*What to work on:*
Copy out exactly the lines that begin with the one containing "Definition Evaluate (now" and continue until the last line of the material.
- Opening Delimiter -
(* ===== verification/Evaluator.v ===== *)
(** * The policy evaluator

    [internal/core/policy/evaluator.go]: the loop over the enabled policies and
    the decision it builds.  One [now] stands for the clock readings of one
    evaluation.  The second half gives each policy an effect on the request,
    independent of the other policies, and proves the loop equal to a decision
    read off those effects. *)

From S2P Require Import Prelude GoStrings Floats Artifact Dependency Upstream PolicyConfig.
From S2P Require Import Policy Conditions Catalog.
#[local] Open Scope list_scope.

(** ** Definitions *)

Inductive targetMode : Set := targetApply | targetWarn | targetSkip.

#[export] Instance targetMode_eq_dec : EqDecision targetMode.
Proof. solve_decision. Defined.

Fixpoint scopeMatches (allowed : list DependencyScope) (actual : DependencyScope) : bool :=
  match allowed with
  | [] => false
  | value :: allowed => if decide (value = actual) then true else scopeMatches allowed actual
  end.

Definition dependencyTypesMatch (allowed actual : list DependencyType) : bool :=
  existsb (λ allowedType, existsb (λ actualType, bool_decide (allowedType = actualType)) actual) allowed.

Definition evaluation_context (req : AccessRequest) : DependencyContext :=
  match req_DependencyContext req with
  | Some ctx => context_Normalize ctx
  | None => NewUnknownDependencyContext
  end.

Definition targetEvaluationMode (req : AccessRequest) (target : option PolicyTarget) : targetMode :=
  match target with
  | None => targetApply
  | Some target =>
      let ctx := evaluation_context req in
      if decide (Scope ctx = DependencyScopeUnknown) then
        if decide (OnUnknown target = DependencyUnknownDeny) then targetApply
        else if decide (OnUnknown target = DependencyUnknownSkip) then targetSkip
        else targetWarn
      else if decide (DependencyScopes target ≠ [] ∧
                      scopeMatches (DependencyScopes target) (Scope ctx) = false) then targetSkip
      else if decide (DependencyTypes target ≠ [] ∧
                      dependencyTypesMatch (DependencyTypes target) (ctx_DependencyTypes ctx) = false)
      then targetSkip
      else targetApply
  end.

Definition isWarnMode (config : option PolicyConfig) : bool :=
  match config with None => false | Some c => config_DryRunEnabled c end.

Definition filterEnabled (policies : list Policy) : list Policy :=
  filter (λ p, pol_Enabled p = true) policies.

(** The [less] function of the evaluator's [sort.SliceStable]. *)
Definition policy_less : Policy → Policy → bool :=
  lex_less pol_Priority Z.ltb (λ a b, str_ltb (pol_Name a) (pol_Name b)).

Record evaluationState : Type := mkState {
  reasons : list EvaluationReason;
  warnings : list string;
  firstDenyReason : string;
  hasDeny : bool;
}.

Definition init_state : evaluationState := mkState [] [] "" false.

Definition addDeny (reason : EvaluationReason) (s : evaluationState) : evaluationState :=
  let rs := reasons s ++ [reason] in
  if hasDeny s then mkState rs (warnings s) (firstDenyReason s) true
  else mkState rs (warnings s) (rsn_Message reason) true.

Definition policy_reason (p : Policy) (category : ReasonCategory) (action : PolicyAction)
    (message : string) : EvaluationReason :=
  mkReason (pol_ID p) (pol_Name p) category action message.

Definition evaluatePolicy (now : time) (req : AccessRequest) (s : evaluationState) (p : Policy)
    : evaluationState :=
  let mode := targetEvaluationMode req (pol_Target p) in
  if decide (mode = targetSkip) then s
  else match conditionForType (pol_Type p) with
  | Err e =>
      addDeny (policy_reason p ReasonCategoryEvaluationError PolicyActionDeny
        ("unknown policy type " +:+ quote (pol_Type p) +:+ ": " +:+ error_msg e)) s
  | Ok cond =>
      match cond now req (pol_Config p) with
      | Err e =>
          addDeny (policy_reason p ReasonCategoryEvaluationError PolicyActionDeny
            ("condition evaluation error for policy " +:+ quote (pol_Name p) +:+ ": " +:+ error_msg e)) s
      | Ok (false, _) => s
      | Ok (true, reason) =>
          if isWarnMode (pol_Config p) || bool_decide (mode = targetWarn) then
            mkState (reasons s ++ [policy_reason p ReasonPolicyWarning (pol_Action p) reason])
              (warnings s ++ ["[" +:+ pol_Name p +:+ "] " +:+ reason])
              (firstDenyReason s) (hasDeny s)
          else
            let rs := reasons s ++ [policy_reason p ReasonPolicyMatch (pol_Action p) reason] in
            if decide (pol_Action p = PolicyActionDeny ∧ hasDeny s = false)
            then mkState rs (warnings s) reason true
            else mkState rs (warnings s) (firstDenyReason s) (hasDeny s)
      end
  end.

Fixpoint firstDenyPolicyID (l : list EvaluationReason) : string :=
  match l with
  | [] => ""
  | r :: l => if decide (rsn_Action r = PolicyActionDeny) then rsn_PolicyID r else firstDenyPolicyID l
  end.

Definition no_matching_reason : EvaluationReason :=
  mkReason "" "" ReasonNoMatchingPolicy "" "no matching policy".

Definition decision (now : time) (req : AccessRequest) (s : evaluationState) : Decision :=
  let '(outcome, userReason, policyID) :=
    if hasDeny s then (DecisionDeny, firstDenyReason s, firstDenyPolicyID (reasons s))
    else match reasons s with
         | r :: _ => (DecisionAllow, rsn_Message r, rsn_PolicyID r)
         | [] => (DecisionAllow, "no matching policy", "")
         end in
  let rs := match reasons s with [] => [no_matching_reason] | rs => rs end in
  mkDecision "" (req_TenantID req) (req_Artifact req) outcome policyID "" None userReason rs
    (warnings s) None now.

Definition Evaluate (now : time) (req : AccessRequest) (policies : list Policy) : Decision :=
  let enabled := sort_by policy_less (filterEnabled policies) in
  decision now req (foldl (evaluatePolicy now req) init_state enabled).

(** ** The specification: the effect of one policy *)

Inductive effect : Type :=
| Silent
| Warns (message : string)
| Matches (message : string)
| Fails (message : string).

Definition policy_effect (now : time) (req : AccessRequest) (p : Policy) : effect :=
  match targetEvaluationMode req (pol_Target p) with
  | targetSkip => Silent
  | mode =>
      match conditionForType (pol_Type p) with
      | Err e => Fails ("unknown policy type " +:+ quote (pol_Type p) +:+ ": " +:+ error_msg e)
      | Ok cond =>
          match cond now req (pol_Config p) with
          | Err e => Fails ("condition evaluation error for policy " +:+ quote (pol_Name p)
                            +:+ ": " +:+ error_msg e)
          | Ok (false, _) => Silent
          | Ok (true, m) =>
              if isWarnMode (pol_Config p) || bool_decide (mode = targetWarn) then Warns m else Matches m
          end
      end
  end.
- Closing Delimiter -
*Solved exercise:*
Definition Evaluate (now : time) (req : AccessRequest) (policies : list Policy) : Decision :=
  let enabled := sort_by policy_less (filterEnabled policies) in
  decision now req (foldl (evaluatePolicy now req) init_state enabled).

(** ** The specification: the effect of one policy *)

Inductive effect : Type :=
| Silent
| Warns (message : string)
| Matches (message : string)
| Fails (message : string).

Definition policy_effect (now : time) (req : AccessRequest) (p : Policy) : effect :=
  match targetEvaluationMode req (pol_Target p) with
  | targetSkip => Silent
  | mode =>
      match conditionForType (pol_Type p) with
      | Err e => Fails ("unknown policy type " +:+ quote (pol_Type p) +:+ ": " +:+ error_msg e)
      | Ok cond =>
          match cond now req (pol_Config p) with
          | Err e => Fails ("condition evaluation error for policy " +:+ quote (pol_Name p)
                            +:+ ": " +:+ error_msg e)
          | Ok (false, _) => Silent
          | Ok (true, m) =>
              if isWarnMode (pol_Config p) || bool_decide (mode = targetWarn) then Warns m else Matches m
          end
      end
  end.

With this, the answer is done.